Rescuers give medical assistance to France's Nils Alphand after he crashed during a downhill training in Crans-Montana

Crans-Montana (Switzerland) (AFP) - French skier Nils Alphand was evacuated by helicopter after he was knocked out Friday when he fell during a World Cup training run in Crans Montana, Switzerland.

After the 28-year-old fell about 50 seconds into his downhill run, emergency staff put Alphand in a neck brace. He was placed on a stretcher, winched up into a helicopter and flown to a hospital in Sion.

There the diagnosis was encouraging.

“Having lost consciousness, he underwent a body scan, which turned out to be normal. Nils will nevertheless be kept under observation,” said the French Ski Federation.

The son of three-time downhill World Cup champion, Luc Alphand, Nils Alphand had been the best of the French team in the first training session at Crans Montana on Thursday, clocking 17th, in preparation for the downhill on Saturday and the super-G on Sunday

It marks the latest in a series of serious accidents on the World Cup circuit this year and the fourth to hit the French.
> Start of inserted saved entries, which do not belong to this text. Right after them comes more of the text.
Lemma effect_sub conns next given ended o : 1 <= conns <= dc_max_conns cfg ->
  thread_effect (MkCounters conns next given ended)
    (MkCounters ((conns - 1) mod 2 ^ 64) next given ended) 1 0 o o.
Proof.
  intros Hc. unfold thread_effect. cbn. rewrite Z.mod_small by ulia. split; [lia|].
  split; [lia|]. exists [], []. rewrite !app_nil_r. split_and!; auto.
Qed.

Lemma effect_fetch conns next given ended b : conns <= dc_max_conns cfg ->
  thread_effect (MkCounters conns next given ended)
    (MkCounters conns ((next + 1) mod 2 ^ 64) (given ++ [next]) ended) b b None (Some next).
Proof.
  intros Hc. unfold thread_effect. cbn. split; [lia|]. split; [exact Hc|].
  exists [next], []. rewrite app_nil_r. split_and!; auto.
Qed.

Lemma effect_close conns next given ended b n : conns <= dc_max_conns cfg ->
  thread_effect (MkCounters conns next given ended)
    (MkCounters conns next given (ended ++ [n])) b b (Some n) None.
Proof.
  intros Hc. unfold thread_effect. cbn. split; [lia|]. split; [exact Hc|].
  exists [], [n]. rewrite app_nil_r. split_and!; auto.
Qed.

Lemma accept_effect s c a s' am am' :
  shared_step s c a s' -> accept_step cfg am c a am' ->
  sh_conns s <= dc_max_conns cfg -> place (ac_holds am) <= sh_conns s ->
  thread_effect s s' (place (ac_holds am))
    (place (ac_holds am') + Z.of_nat (length (spawned cfg c a))) (ac_id am) (ac_id am').
Proof.
  intros Hs Ha Hc Hb. destruct s as [conns next given ended].
  destruct c; cbn in Ha; try contradiction; cbn in Hs; cbn [spawned length]; rewrite ?Z.add_0_r.
  1-3: subst; apply effect_same, Hc.
  - destruct Hs as [-> ->]. subst. apply effect_same, Hc.
  - destruct Ha as (-> & -> & Hlt & ->). destruct a as [u|actual].
    + destruct Hs as [<- ->]. split; [cbn; lia|]. split; [cbn; lia|]. exists [], [].
      rewrite !app_nil_r. split_and!; auto.
    + destruct Hs as [-> ->]. apply effect_same, Hc.
  - destruct Ha as [Hh ->]. subst s'. rewrite Hh in *. cbn in *. apply effect_sub. lia.
  - destruct Ha as [-> ->], Hs as [-> ->]. apply effect_fetch, Hc.
  - destruct Ha as [-> ->]. subst s'. destruct a; apply (effect_same _ 1), Hc.
  - destruct e; try contradiction; try (subst; apply effect_same, Hc).
    destruct Ha as (-> & _ & ->). subst s'. apply effect_close, Hc.
Qed.

Lemma life_effect peer s c a s' m m' :
  shared_step s c a s' -> life_step cfg peer m c a m' ->
  sh_conns s <= dc_max_conns cfg -> place (li_holds m) <= sh_conns s ->
  thread_effect s s' (place (li_holds m)) (place (li_holds m')) (open_id m) (open_id m').
Proof.
  intros Hs Hl Hc Hb. destruct s as [conns next given ended], m as [id sent up pipes closed holds].
  assert (Hsame : forall m', m' = MkLife id sent up pipes closed holds ->
    s' = MkCounters conns next given ended ->
    thread_effect (MkCounters conns next given ended) s' (place holds) (place (li_holds m'))
      (if closed then None else id) (open_id m')).
  { intros m1 -> ->. apply effect_same, Hc. }
  destruct c; cbn in Hl; try contradiction; cbn in Hs; cbn [li_holds open_id li_closed li_id];
    try (apply Hsame; [apply Hl | exact Hs]).
  - destruct Hl as [-> ->]. subst s'. apply effect_sub. cbn in *. lia.
  - destruct Hl as (-> & -> & -> & ->), Hs as [-> ->]. apply effect_fetch, Hc.
  - destruct e; destruct Hl as [_ Hl]; try contradiction; try (apply Hsame; [apply Hl | exact Hs]).
    destruct Hl as (-> & -> & _ & _ & _ & ->). subst s'. apply effect_close, Hc.
  - destruct Hl as (_ & _ & _ & _ & _ & ->). subst s'. destruct a; apply effect_same, Hc.
  - destruct Hl as (_ & _ & _ & _ & ->). subst s'. destruct a; apply effect_same, Hc.
  - destruct Hl as (_ & _ & _ & _ & _ & ->). subst s'. destruct a; apply effect_same, Hc.
Qed.

Lemma ids_step (G E O R g e O' : list Z) :
  G ≡ₚ E ++ O ++ R -> O ++ g ≡ₚ e ++ O' -> G ++ g ≡ₚ (E ++ e) ++ O' ++ R.
Proof.
  intros HG HO. rewrite HG, <- !app_assoc. apply Permutation_app_head.
  rewrite (Permutation_app_comm R g), (app_assoc O), HO, <- !app_assoc. reflexivity.
Qed.

(** Numbers are given out in order. *)
Definition in_order (s : Counters) : Prop :=
  (forall i n, sh_given s !! i = Some n -> n = (1 + Z.of_nat i) mod 2 ^ 64) /\
  sh_next s = (1 + Z.of_nat (length (sh_given s))) mod 2 ^ 64.

Lemma in_order_step s s' b b' o o' :
  thread_effect s s' b b' o o' -> in_order s -> in_order s'.
Proof.
  intros (_ & _ & g & e & Hg & _ & _ & Hn) [Hl Hnext]. unfold in_order. rewrite Hg.
  destruct Hn as [[-> ->]|[-> ->]]; [rewrite app_nil_r; auto|]. split.
  - intros i n Hi. apply lookup_app_Some in Hi as [Hi|[Hge Hi]]; [eauto|].
    apply list_lookup_singleton_Some in Hi as [Hi <-]. rewrite Hnext. f_equal. lia.
  - rewrite Hnext, length_app, Zplus_mod_idemp_l. f_equal. cbn. lia.
Qed.

Lemma follows_start peer : follows cfg (peer, handle_conn cfg peer) life_start.
Proof. apply handle_conn_lives. Qed.

Lemma accept_keeps s s' c k hs a am ms :
  pool_ok cfg (MkPool s (Call c k) hs) am ms -> shared_step s c a s' ->
  exists am' ms', pool_ok cfg (MkPool s' (k a) (hs ++ spawned cfg c a)) am' ms'.
Proof.
  intros [Hacc Hhs Hc Hm Hids Hg Hn] Hs. cbn in *.
  destruct (Hacc a I) as (am' & Hstep & Hk).
  pose proof (places_nonneg ms). assert (Hb : place (ac_holds am) <= sh_conns s) by lia.
  pose proof (accept_effect _ _ _ _ _ _ Hs Hstep Hm Hb) as He.
  pose proof (in_order_step _ _ _ _ _ _ He (conj Hg Hn)) as [Hg' Hn'].
  destruct He as (Hconns & Hmax' & g & e & Eg & Ee & Hperm & _).
  assert (Hnew : exists new, Forall2 (follows cfg) (spawned cfg c a) new /\
    places new = Z.of_nat (length (spawned cfg c a)) /\ omap open_id new = []).
  { destruct c; try (exists []; cbn; auto; fail). destruct a; [|exists []; cbn; auto].
    exists [life_start]. cbn. split_and!; auto. repeat constructor. apply follows_start. }
  destruct Hnew as (new & Hf & Hp & Ho).
  exists am', (ms ++ new). constructor; cbn; auto.
  - apply Forall2_app; assumption.
  - rewrite places_app. lia.
  - rewrite omap_app, Ho, app_nil_r, Eg, Ee. exact (ids_step _ _ _ _ _ _ _ Hids Hperm).
Qed.

Lemma handler_keeps s s' p hs1 hs2 peer c k a am ms :
  pool_ok cfg (MkPool s p (hs1 ++ (peer, Call c k) :: hs2)) am ms -> shared_step s c a s' ->
  exists ms', pool_ok cfg (MkPool s' p (hs1 ++ (peer, k a) :: hs2)) am ms'.
Proof.
  intros [Hacc Hhs Hc Hm Hids Hg Hn] Hs. cbn in *.
  apply Forall2_app_inv_l in Hhs as (ms1 & ms2' & H1 & H2 & ->).
  apply Forall2_cons_inv_l in H2 as (m & ms2 & Hm1 & H2 & ->).
  destruct (Hm1 a I) as (m' & Hstep & Hk).
  rewrite places_app in Hc. cbn [places] in Hc.
  pose proof (places_nonneg ms1). pose proof (places_nonneg ms2).
  assert (0 <= place (ac_holds am)) by (unfold place; destruct (ac_holds am); lia).
  pose proof (life_effect _ _ _ _ _ _ _ Hs Hstep Hm ltac:(lia)) as He.
  pose proof (in_order_step _ _ _ _ _ _ He (conj Hg Hn)) as [Hg' Hn'].
  destruct He as (Hconns & Hmax' & g & e & Eg & Ee & Hperm & _).
  exists (ms1 ++ m' :: ms2). constructor; cbn; auto.
  - apply Forall2_app; [assumption|]. constructor; [exact Hk | assumption].
  - rewrite places_app. cbn [places]. lia.
  - rewrite Eg, Ee.
    assert (Hsplit : forall x, option_list (ac_id am) ++ omap open_id (ms1 ++ x :: ms2) ≡ₚ
      option_list (open_id x) ++ option_list (ac_id am) ++ omap open_id (ms1 ++ ms2)).
    { intros x. rewrite !omap_app. cbn [omap list_omap]. destruct (open_id x); [|reflexivity].
      cbn. rewrite <- !Permutation_middle. reflexivity. }
    rewrite Hsplit in *. exact (ids_step _ _ _ _ _ _ _ Hids Hperm).
Qed.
Their leading skier Cyprien Sarrazin suffered a serious head injury in December. That was followed by season-ending injuries to team-mates Blaise Giezendanner and Alexis Pinturault.

American Mikaela Shiffrin suffered a perforated pelvis, impaling herself as she crashed in a giant slalom in Vermont in November while Czech Tereza Nova was this week woken from the artificial coma she had been placed in after crashing in downhill training at Garmisch-Partenkirchen in Germany in January.